**WHAT YOU SHOULD DO**
When a line in the listing below contains the word "every", return a copy of that line.

**SUPPLIED MATERIAL**
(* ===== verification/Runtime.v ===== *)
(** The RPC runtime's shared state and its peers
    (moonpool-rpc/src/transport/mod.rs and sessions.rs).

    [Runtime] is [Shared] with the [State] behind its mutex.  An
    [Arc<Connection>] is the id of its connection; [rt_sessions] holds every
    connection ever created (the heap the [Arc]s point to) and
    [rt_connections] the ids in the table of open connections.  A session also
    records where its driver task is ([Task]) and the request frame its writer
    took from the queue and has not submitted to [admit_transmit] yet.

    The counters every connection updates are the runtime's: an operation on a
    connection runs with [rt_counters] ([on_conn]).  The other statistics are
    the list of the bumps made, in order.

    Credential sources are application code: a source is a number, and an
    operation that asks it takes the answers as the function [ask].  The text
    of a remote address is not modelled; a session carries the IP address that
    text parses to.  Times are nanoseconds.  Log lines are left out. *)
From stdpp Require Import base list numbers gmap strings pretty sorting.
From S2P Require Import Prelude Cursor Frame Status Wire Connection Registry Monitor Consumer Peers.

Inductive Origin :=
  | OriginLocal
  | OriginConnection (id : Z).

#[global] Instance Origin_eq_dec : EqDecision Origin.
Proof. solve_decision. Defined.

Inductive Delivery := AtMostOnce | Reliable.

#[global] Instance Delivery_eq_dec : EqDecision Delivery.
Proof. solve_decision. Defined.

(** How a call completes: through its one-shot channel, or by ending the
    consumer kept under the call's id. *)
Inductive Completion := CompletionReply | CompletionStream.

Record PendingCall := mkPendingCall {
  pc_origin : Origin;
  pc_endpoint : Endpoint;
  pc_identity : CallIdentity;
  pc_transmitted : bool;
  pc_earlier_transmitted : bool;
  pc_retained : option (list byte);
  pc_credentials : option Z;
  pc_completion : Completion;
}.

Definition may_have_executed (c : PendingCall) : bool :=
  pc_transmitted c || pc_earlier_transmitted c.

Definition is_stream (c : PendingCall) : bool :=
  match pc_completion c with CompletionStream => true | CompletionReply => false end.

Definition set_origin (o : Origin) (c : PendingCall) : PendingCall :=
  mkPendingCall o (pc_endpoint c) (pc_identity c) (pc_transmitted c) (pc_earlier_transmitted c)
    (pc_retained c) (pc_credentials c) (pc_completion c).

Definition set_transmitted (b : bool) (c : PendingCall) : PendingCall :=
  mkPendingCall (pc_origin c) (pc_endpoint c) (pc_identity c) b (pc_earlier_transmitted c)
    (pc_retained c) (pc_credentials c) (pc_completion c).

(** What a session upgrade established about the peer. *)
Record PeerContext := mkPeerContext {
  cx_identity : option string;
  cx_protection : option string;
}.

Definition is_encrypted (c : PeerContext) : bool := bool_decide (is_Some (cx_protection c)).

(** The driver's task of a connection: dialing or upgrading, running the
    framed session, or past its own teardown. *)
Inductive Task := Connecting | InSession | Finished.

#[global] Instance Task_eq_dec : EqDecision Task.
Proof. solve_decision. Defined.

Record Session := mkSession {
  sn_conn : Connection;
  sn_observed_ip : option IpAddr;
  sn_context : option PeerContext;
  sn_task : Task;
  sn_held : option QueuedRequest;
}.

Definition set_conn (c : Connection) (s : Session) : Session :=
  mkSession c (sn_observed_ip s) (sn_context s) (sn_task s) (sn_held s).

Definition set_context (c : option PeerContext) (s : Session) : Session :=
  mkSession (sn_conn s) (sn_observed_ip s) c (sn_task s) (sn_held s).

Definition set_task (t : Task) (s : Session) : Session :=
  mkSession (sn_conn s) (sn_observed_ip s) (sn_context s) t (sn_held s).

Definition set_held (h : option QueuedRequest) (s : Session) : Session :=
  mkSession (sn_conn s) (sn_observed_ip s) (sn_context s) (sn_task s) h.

**RESULT OF THE EXERCISE**
    [Arc<Connection>] is the id of its connection; [rt_sessions] holds every
    The counters every connection updates are the runtime's: an operation on a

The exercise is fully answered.